▶ _Task objective_:
Set down exactly the entries below, beginning at their first line and ending at the line with "OClaim now _".

(Collected data entries)
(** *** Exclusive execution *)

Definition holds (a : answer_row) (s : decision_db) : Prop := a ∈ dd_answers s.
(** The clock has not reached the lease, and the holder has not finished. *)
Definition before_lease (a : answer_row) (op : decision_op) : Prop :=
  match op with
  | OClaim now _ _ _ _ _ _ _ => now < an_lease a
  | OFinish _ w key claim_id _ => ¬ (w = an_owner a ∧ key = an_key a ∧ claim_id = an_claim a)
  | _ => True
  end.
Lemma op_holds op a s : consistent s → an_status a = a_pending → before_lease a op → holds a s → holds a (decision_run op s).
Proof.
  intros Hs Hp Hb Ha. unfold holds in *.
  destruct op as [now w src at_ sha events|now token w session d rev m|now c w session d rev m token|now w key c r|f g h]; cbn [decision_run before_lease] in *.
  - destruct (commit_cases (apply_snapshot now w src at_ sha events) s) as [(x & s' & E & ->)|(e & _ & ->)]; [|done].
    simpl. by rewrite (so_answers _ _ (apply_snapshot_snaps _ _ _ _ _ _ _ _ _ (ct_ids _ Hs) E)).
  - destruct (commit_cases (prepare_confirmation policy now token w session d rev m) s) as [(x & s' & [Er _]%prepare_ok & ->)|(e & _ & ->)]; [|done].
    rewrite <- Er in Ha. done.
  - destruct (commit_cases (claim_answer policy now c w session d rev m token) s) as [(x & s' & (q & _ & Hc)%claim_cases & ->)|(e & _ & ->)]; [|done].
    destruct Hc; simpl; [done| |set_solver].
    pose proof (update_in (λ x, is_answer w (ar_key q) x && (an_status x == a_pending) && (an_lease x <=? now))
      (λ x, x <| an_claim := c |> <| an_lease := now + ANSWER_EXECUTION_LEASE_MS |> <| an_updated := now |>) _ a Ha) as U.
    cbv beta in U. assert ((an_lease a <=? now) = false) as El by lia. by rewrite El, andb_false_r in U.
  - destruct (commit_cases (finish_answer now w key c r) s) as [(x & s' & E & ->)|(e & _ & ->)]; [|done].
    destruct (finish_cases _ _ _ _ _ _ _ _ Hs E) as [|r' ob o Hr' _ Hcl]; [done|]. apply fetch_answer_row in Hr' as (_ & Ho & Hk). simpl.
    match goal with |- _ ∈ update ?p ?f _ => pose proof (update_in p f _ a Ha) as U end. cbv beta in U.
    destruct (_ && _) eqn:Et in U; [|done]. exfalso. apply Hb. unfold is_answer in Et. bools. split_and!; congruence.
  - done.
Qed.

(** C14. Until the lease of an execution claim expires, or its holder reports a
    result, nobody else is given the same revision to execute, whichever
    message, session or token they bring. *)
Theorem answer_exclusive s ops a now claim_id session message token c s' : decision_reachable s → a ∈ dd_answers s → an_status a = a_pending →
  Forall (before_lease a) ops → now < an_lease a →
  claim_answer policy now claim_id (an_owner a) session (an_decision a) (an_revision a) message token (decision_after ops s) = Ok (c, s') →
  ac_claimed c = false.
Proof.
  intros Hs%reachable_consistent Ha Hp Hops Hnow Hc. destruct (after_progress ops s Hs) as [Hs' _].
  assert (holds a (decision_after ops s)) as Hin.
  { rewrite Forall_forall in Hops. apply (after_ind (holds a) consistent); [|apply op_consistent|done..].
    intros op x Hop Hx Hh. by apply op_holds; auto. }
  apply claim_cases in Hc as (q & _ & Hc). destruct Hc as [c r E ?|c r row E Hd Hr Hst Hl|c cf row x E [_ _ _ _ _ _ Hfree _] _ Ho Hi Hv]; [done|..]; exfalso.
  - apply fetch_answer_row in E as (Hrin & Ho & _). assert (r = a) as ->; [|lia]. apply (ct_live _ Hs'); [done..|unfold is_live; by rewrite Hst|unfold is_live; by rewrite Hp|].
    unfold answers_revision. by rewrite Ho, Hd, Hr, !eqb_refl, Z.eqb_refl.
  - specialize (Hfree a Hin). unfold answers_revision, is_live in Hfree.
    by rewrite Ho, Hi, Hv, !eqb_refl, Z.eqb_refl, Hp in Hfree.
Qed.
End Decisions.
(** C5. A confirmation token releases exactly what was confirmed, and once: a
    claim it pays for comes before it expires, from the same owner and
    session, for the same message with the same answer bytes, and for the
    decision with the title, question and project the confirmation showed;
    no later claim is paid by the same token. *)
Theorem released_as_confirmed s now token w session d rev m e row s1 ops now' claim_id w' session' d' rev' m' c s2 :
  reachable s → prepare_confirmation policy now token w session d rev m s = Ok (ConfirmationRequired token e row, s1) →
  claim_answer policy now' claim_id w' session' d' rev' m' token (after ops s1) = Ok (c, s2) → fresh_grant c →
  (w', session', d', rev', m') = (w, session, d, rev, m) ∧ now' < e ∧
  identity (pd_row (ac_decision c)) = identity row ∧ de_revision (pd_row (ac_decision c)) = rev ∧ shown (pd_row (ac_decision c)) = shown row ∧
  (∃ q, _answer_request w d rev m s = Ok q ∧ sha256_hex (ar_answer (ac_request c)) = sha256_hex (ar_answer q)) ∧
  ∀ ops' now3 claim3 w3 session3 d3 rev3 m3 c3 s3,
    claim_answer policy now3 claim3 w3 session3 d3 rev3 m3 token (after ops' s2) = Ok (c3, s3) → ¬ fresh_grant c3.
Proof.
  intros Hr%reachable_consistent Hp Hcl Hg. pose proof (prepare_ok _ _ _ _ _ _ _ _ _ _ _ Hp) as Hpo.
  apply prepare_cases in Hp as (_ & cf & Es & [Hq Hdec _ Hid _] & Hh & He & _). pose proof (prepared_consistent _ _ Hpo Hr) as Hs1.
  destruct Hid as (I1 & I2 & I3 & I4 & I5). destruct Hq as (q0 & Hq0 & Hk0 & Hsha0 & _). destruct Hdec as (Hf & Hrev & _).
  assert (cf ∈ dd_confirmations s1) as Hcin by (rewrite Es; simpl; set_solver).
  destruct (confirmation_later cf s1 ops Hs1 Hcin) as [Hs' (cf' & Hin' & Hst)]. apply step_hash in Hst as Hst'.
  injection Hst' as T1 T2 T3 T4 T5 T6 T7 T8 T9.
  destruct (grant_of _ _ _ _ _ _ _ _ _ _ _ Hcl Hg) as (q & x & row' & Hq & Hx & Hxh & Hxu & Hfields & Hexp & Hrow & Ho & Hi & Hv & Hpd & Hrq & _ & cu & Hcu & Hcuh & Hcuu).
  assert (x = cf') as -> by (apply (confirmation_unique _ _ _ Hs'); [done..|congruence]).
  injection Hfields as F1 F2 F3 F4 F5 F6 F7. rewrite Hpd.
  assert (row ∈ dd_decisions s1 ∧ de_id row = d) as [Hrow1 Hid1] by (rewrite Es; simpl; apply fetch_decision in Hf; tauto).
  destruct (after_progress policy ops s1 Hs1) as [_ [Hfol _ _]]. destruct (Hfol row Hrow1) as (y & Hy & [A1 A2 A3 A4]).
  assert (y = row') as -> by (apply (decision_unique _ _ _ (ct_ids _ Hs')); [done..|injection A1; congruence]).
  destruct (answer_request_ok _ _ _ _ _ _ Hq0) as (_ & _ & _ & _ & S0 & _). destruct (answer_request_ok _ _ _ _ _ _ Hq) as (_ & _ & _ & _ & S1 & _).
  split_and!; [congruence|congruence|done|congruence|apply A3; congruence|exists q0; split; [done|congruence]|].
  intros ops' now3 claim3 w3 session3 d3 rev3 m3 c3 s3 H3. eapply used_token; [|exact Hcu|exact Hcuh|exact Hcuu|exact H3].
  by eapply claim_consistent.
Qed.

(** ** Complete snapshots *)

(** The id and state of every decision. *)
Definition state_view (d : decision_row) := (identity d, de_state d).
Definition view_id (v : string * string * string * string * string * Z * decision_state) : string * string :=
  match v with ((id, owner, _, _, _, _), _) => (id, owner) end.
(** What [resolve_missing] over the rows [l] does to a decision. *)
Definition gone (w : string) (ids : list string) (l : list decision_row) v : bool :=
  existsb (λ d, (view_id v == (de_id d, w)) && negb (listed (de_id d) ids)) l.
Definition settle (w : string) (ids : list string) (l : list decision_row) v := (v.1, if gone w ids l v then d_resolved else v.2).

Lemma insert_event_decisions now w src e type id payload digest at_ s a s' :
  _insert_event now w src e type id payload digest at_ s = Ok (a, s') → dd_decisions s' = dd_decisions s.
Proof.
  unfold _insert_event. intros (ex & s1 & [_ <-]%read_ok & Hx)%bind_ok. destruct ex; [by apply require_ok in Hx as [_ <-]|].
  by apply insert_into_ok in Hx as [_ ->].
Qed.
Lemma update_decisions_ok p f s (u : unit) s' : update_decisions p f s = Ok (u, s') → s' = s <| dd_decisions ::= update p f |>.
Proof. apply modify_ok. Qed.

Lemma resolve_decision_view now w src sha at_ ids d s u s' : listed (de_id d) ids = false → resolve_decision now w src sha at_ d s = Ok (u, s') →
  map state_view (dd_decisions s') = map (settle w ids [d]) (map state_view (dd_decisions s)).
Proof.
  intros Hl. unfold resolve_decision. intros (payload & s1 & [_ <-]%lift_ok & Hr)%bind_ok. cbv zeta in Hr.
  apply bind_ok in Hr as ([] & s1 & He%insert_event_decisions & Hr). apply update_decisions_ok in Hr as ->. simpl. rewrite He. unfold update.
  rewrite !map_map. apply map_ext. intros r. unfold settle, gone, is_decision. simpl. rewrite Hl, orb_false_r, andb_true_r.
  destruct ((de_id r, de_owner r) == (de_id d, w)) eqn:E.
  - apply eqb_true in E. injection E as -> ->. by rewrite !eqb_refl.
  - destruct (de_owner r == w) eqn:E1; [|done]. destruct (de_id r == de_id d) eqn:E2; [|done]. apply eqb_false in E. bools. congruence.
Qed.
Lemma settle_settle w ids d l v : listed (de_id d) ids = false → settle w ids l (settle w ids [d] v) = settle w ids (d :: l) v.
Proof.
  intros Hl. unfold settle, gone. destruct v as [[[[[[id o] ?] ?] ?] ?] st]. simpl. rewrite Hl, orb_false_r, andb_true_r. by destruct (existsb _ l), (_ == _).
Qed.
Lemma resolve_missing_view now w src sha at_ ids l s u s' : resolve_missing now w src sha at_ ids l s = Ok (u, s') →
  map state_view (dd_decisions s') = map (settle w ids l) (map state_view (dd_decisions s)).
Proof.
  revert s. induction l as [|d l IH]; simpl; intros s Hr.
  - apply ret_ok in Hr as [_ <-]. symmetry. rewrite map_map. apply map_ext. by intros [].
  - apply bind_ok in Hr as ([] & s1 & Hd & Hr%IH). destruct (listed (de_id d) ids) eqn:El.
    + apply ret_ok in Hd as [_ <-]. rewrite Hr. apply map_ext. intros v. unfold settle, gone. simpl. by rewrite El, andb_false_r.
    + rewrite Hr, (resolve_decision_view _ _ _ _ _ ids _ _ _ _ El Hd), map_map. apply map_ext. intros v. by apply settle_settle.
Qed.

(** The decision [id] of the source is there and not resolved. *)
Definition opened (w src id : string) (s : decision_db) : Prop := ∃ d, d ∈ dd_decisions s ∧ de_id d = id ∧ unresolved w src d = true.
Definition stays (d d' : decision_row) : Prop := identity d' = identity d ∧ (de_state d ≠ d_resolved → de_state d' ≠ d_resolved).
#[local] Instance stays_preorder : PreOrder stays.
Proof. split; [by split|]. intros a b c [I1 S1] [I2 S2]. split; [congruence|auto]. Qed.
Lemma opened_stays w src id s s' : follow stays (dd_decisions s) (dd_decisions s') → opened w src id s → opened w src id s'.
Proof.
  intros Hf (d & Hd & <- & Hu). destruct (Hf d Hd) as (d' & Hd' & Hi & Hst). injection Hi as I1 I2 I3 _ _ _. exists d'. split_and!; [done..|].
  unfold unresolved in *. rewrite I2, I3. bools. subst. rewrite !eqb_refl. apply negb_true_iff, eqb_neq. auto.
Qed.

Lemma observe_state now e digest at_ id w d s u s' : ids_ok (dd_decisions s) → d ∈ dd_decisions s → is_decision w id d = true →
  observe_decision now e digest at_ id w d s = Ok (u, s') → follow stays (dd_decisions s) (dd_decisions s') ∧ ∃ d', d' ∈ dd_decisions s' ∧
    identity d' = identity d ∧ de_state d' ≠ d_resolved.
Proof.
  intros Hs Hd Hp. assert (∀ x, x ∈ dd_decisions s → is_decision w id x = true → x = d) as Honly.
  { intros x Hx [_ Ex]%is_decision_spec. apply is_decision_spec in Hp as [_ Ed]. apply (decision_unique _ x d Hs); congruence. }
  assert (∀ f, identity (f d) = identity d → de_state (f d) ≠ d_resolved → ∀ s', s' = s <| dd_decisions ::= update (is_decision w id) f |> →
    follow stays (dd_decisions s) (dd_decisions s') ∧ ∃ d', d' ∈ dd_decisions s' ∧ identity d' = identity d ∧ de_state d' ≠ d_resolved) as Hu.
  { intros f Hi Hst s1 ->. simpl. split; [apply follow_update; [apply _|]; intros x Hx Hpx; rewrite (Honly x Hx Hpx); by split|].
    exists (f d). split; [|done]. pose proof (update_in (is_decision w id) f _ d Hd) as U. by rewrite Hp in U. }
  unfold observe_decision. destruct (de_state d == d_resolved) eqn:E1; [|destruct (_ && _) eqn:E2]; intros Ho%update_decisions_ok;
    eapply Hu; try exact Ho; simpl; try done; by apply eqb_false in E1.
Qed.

▶ _Reply to the task_:
(** *** Exclusive execution *)

Definition holds (a : answer_row) (s : decision_db) : Prop := a ∈ dd_answers s.
(** The clock has not reached the lease, and the holder has not finished. *)
Definition before_lease (a : answer_row) (op : decision_op) : Prop :=
  match op with
  | OClaim now _ _ _ _ _ _ _ => now < an_lease a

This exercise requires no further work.